| Speaker: Ludvig Hult, Uppsala University
About the Webinar
All of society is in rapid change as AI becomes more prolific. Generative models for text and images have disrupted sectors like marketing, publishing and software. Healthcare seems to be lagging behind, largely because many obstacles for AI in healthcare are poorly addressed by well known commercial providers like ChatGPT and Gemini.
This webinar highlights the unique challenges in healthcare, such as data security and model safety. Topics covered include applications of AI in healthcare (transcription, summarization), and key challenges (data privacy, algorithmic fairness).
The EmergAI project at Uppsala University explores other types of AI to face these challenges. One of those models, the healthcare event foundation model is introduced, which can be thought of as a specialized LLM. Other approaches such as use of multimodal models in this context are also presented.
Who is the webinar for
This talk is ideal for healthcare professionals, data scientists, researchers in life sciences, and those in related fields. Additionally, it offers inspiration to anyone with a general interest in AI and machine learning, highlighting the importance of developing specialized models to ensure safe and reliable systems.
Key takeaways for participants:
- Explore how AI can be employed in transcription, summarization, and image recognition within healthcare settings.

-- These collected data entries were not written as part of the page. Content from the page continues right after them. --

(** C9 (as amended).  For every file whose lines, white space around them
    and blank lines apart, are in the format of the spec, with numerals
    that [int] accepts, in which no node id and no pair [(from,to)] is
    declared with two different values and every declared edge leaves a
    declared node, the loader returns: a directed graph that has exactly
    the declared edges, each one-way with its declared weight; [locations]
    mapping exactly the declared node ids to their declared coordinates;
    the last origin and the last line of destinations. *)
Theorem load_graph_from_file_declared (lines : list string)
    (f : list file_section) :
  content lines = map list_ascii_of_string (render_file f) →
  numbers_fit f →
  consistent (declared_nodes f) →
  consistent (declared_edges f) →
  (∀ a b w, ((a, b), w) ∈ declared_edges f →
            a ∈ map fst (declared_nodes f)) →
  ∃ g, load_graph_from_file lines
       = Ok (g, last (origin_entries f),
             default [] (last (destinations_entries f)))
       ∧ directed g = true
       ∧ (∀ a b w, edge_weight g a b = Some w ↔ ((a, b), w) ∈ declared_edges f)
       ∧ ∃ locs, locations g = Some locs
                 ∧ ∀ id c, dict_get locs id = Some c
                           ↔ (id, c) ∈ declared_nodes f.
Proof.
  intros Hlines Hfit HN HE Hsrc. unfold load_graph_from_file.
  rewrite (load_lines_content _ lines (render_file f)
             (render_file_stripped f) Hlines).
  destruct (load_render_file f (mkLoader None [] [] None []) Hfit)
    as (st & -> & Hn & He & Ho & Hd).
  simpl in Hn, He, Ho, Hd. cbn [mbind res_bind].
  eexists. split_and!.
  - rewrite Ho, Hd. f_equal. f_equal. f_equal.
    by destruct (last (origin_entries f)).
  - simpl. apply connect_edges_directed.
  - intros a b w.
    change (edge_weight (connect_edges (ld_nodes st) (ld_edges st) Graph_init)
              a b = Some w ↔ ((a, b), w) ∈ declared_edges f).
    rewrite connect_edges_edge_weight
      by (rewrite He; apply setdefault_all_NoDup).
    rewrite Hn, He. unfold edge_weight at 1 2. simpl.
    rewrite <- (setdefault_all_get _ HE). case_decide as Hin.
    + by destruct (dict_get _ _).
    + split; [done|]. intros Hget. destruct Hin.
      apply assign_all_keys. eapply Hsrc. by apply setdefault_all_get.
  - exists (ld_nodes st). split; [done|]. intros id c.
    rewrite Hn. by apply assign_all_get.
Qed.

- Understand the key challenges facing AI implementation in healthcare, including data limitations, security concerns, safety issues, fairness considerations, and compliance with Medical Device Regulations (MDR).
- Discover EmergAI’s innovative approach through the healthcare event foundation model, multimodal models and other specialized models, including applications in ECG analysis and self-reported data.
- Understand the importance of tailored AI models like sequence models in healthcare and how they compare to generic large language models (LLMs).